- **DATA TO USE**
(** X4: under modelsim or ghdl, when VUnit refuses a library, the wiring
    stops there: the exception leaves the function, the libraries before
    it and the refused one have been passed to VUnit, the ones after it
    have not. *)
Theorem wiring_stops_at_the_first_refusal
    (VU : VUnit) (l1 l2 : list string) (n : string) (e : exn)
    (UVVM_root_path : Path) :
  get_simulator_name VU = "modelsim" \/ get_simulator_name VU = "ghdl" ->
  (forall m, In m l1 ->
     add_external_library VU m
       (precompiled_location (get_simulator_name VU) UVVM_root_path m) = None) ->
  add_external_library VU n
    (precompiled_location (get_simulator_name VU) UVVM_root_path n) = Some e ->
  snd (@add_precompiled_uvvm_libraries Path PO Opts VU (l1 ++ n :: l2)%list
         UVVM_root_path)
  = Exn e
  /\ external_library_calls
       (fst (@add_precompiled_uvvm_libraries Path PO Opts VU (l1 ++ n :: l2)%list
               UVVM_root_path))
     = map (fun m => (m, precompiled_location (get_simulator_name VU)
                           UVVM_root_path m))
           (l1 ++ [n])%list.
Proof.
  intros Hsim Hacc Hn.
  rewrite (supported_simulator_run VU (l1 ++ n :: l2)%list UVVM_root_path Hsim).
  rewrite (wiring_loop_refused VU _ l1 l2 n e Hacc Hn).
  cbn [logger_debug emit bind def fst snd app].
  split; [reflexivity|].
  unfold external_library_calls. cbn [flat_map app].
  rewrite flat_map_app, map_app. cbn [flat_map map app]. f_equal.
  exact (external_library_calls_wiring _ l1).
Qed.

End Wiring_properties.

Lemma supported_simulator_wires_every_library_witness :
  ((get_simulator_name (vunit_with "ghdl") = "modelsim"
    \/ get_simulator_name (vunit_with "ghdl") = "ghdl")
   /\ (forall n, In n ["uvvm_util"; "bitvis_vip_sbi"] ->
         add_external_library (vunit_with "ghdl") n
           (precompiled_location (get_simulator_name (vunit_with "ghdl"))
              "uvvm" n) = None))
  /\ external_library_calls
       (fst (@add_precompiled_uvvm_libraries string _ unit (vunit_with "ghdl")
               ["uvvm_util"; "bitvis_vip_sbi"] "uvvm"))
     = map (fun n => (n, precompiled_location
                           (get_simulator_name (vunit_with "ghdl")) "uvvm" n))
           ["uvvm_util"; "bitvis_vip_sbi"].
Proof.
  split.
  - split; [right; reflexivity | intros n _; reflexivity].
  - apply (supported_simulator_wires_every_library (Opts := unit)
             (vunit_with "ghdl") ["uvvm_util"; "bitvis_vip_sbi"] "uvvm").
    + right. reflexivity.
    + intros n _. reflexivity.
Defined.

Lemma wiring_stops_at_the_first_refusal_witness :
  ((get_simulator_name (vunit_refusing "modelsim" "bitvis_vip_sbi") = "modelsim"
    \/ get_simulator_name (vunit_refusing "modelsim" "bitvis_vip_sbi") = "ghdl")
   /\ (forall m, In m ["uvvm_util"] ->
         add_external_library (vunit_refusing "modelsim" "bitvis_vip_sbi") m
           (precompiled_location "modelsim" "uvvm" m) = None)
   /\ add_external_library (vunit_refusing "modelsim" "bitvis_vip_sbi")
        "bitvis_vip_sbi"
        (precompiled_location "modelsim" "uvvm" "bitvis_vip_sbi")
      = Some (ExternalError "library directory not found"))
  /\ snd (@add_precompiled_uvvm_libraries string _ unit
            (vunit_refusing "modelsim" "bitvis_vip_sbi")
            (["uvvm_util"] ++ "bitvis_vip_sbi" :: ["bitvis_vip_uart"])%list
            "uvvm")
     = Exn (ExternalError "library directory not found").
Proof.
  split.
  - split; [left; reflexivity|]. split; [|reflexivity].
    intros m [<- | []]. reflexivity.
  - apply (wiring_stops_at_the_first_refusal (Opts := unit)
             (vunit_refusing "modelsim" "bitvis_vip_sbi")
             ["uvvm_util"] ["bitvis_vip_uart"] "bitvis_vip_sbi"
             (ExternalError "library directory not found") "uvvm").
    + left. reflexivity.
    + intros m [<- | []]. reflexivity.
    + reflexivity.
Defined.

(** ** advanced_add_source_files: the whole trace *)

Section Selector_properties.

Context {Path : Type} {Opts : Type}.
Variable glob : string -> list string.

Local Abbreviation trace := (@trace Path Opts).
Local Abbreviation VUnit := (@VUnit Path).
Local Abbreviation Library := (@Library Opts).
Local Abbreviation eligible := (@eligible Path Opts).
Local Abbreviation expansion := (@expansion Path Opts glob).
Local Abbreviation step_trace := (@step_trace Path Opts glob).
Local Abbreviation selection := (@selection Path Opts glob).
Local Abbreviation loop_trace := (@loop_trace Path Opts glob).
Local Abbreviation call_trace := (@call_trace Path Opts glob).
Local Abbreviation empty_matches := (@empty_matches Path Opts glob).
Local Abbreviation empty_match_warning := (@empty_match_warning Path Opts).
Local Abbreviation debug_lines := (@debug_lines Path Opts).

Lemma log_loop_trace {R} (prefix : string) (l : list string) :
  @for_each Path Opts R _ l (fun x => logger_debug (prefix ++ x))
  = (debug_lines prefix l, Normal tt).
Proof.
  induction l as [|x rest IH]; [reflexivity|].
  cbn [for_each]. rewrite IH. reflexivity.
Qed.

Lemma collect_loop_trace {R} (Word word : string) (VU : VUnit)
    (l : list File_pattern) (acc : list string) :
  forallb evaluates l = true ->
  @for_acc Path Opts R _ _ l acc (collect_step glob Word word VU)
  = (loop_trace Word word VU l,
     Normal (acc ++ flat_map (expansion VU) l)%list).
Proof.
  revert acc. induction l as [|fp rest IH]; intros acc Hall.
  - cbn. now rewrite app_nil_r.
  - cbn [forallb] in Hall. apply andb_true_iff in Hall. destruct Hall as [Ev Hrest].
    rewrite for_acc_cons, collect_step_run, Ev, bind_Normal.
    rewrite (IH _ Hrest). cbn [fst snd flat_map]. unfold loop_trace.
    cbn [flat_map]. now rewrite <- app_assoc.
Qed.

(** When every condition evaluates, the events of a call are the two
    pattern loops, the three debug loops and the registration call. *)
Lemma advanced_trace (VU : VUnit) (lib : Library)
    (inc : list File_pattern) (exc : option (list File_pattern)) (opts : Opts) :
  all_evaluate inc exc = true ->
  fst (advanced_add_source_files glob VU lib inc exc opts)
  = call_trace VU inc exc opts.
Proof.
  unfold all_evaluate. intros Hall. apply andb_true_iff in Hall.
  destruct Hall as [Hinc Hexc].
  unfold advanced_add_source_files, include_loop, call_trace.
  rewrite (collect_loop_trace "Include" "include" VU inc [] Hinc), bind_Normal.
  cbn [app].
  assert (E2 : match exc with
               | Some eps => @exclude_loop Path Opts glob unit VU eps []
               | None => pure []
               end
               = (loop_trace "Exclude" "exclude" VU (patterns_of exc),
                  Normal (flat_map (expansion VU) (patterns_of exc)))).
  { destruct exc as [eps|]; [|reflexivity].
    apply (collect_loop_trace "Exclude" "exclude" VU eps [] Hexc). }
  rewrite E2, bind_Normal.
  fold (selection VU inc exc).
  rewrite !log_loop_trace, !bind_Normal, external_run.
  cbn [fst snd].
  destruct (add_source_files lib (selection VU inc exc) opts);
    cbn [def fst snd]; reflexivity.
Qed.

- **INSTRUCTIONS TO FOLLOW**
Among the entries above, identify all lines with "Hinc" and copy them.

- **EXERCISE RESULT**
  destruct Hall as [Hinc Hexc].
  rewrite (collect_loop_trace "Include" "include" VU inc [] Hinc), bind_Normal.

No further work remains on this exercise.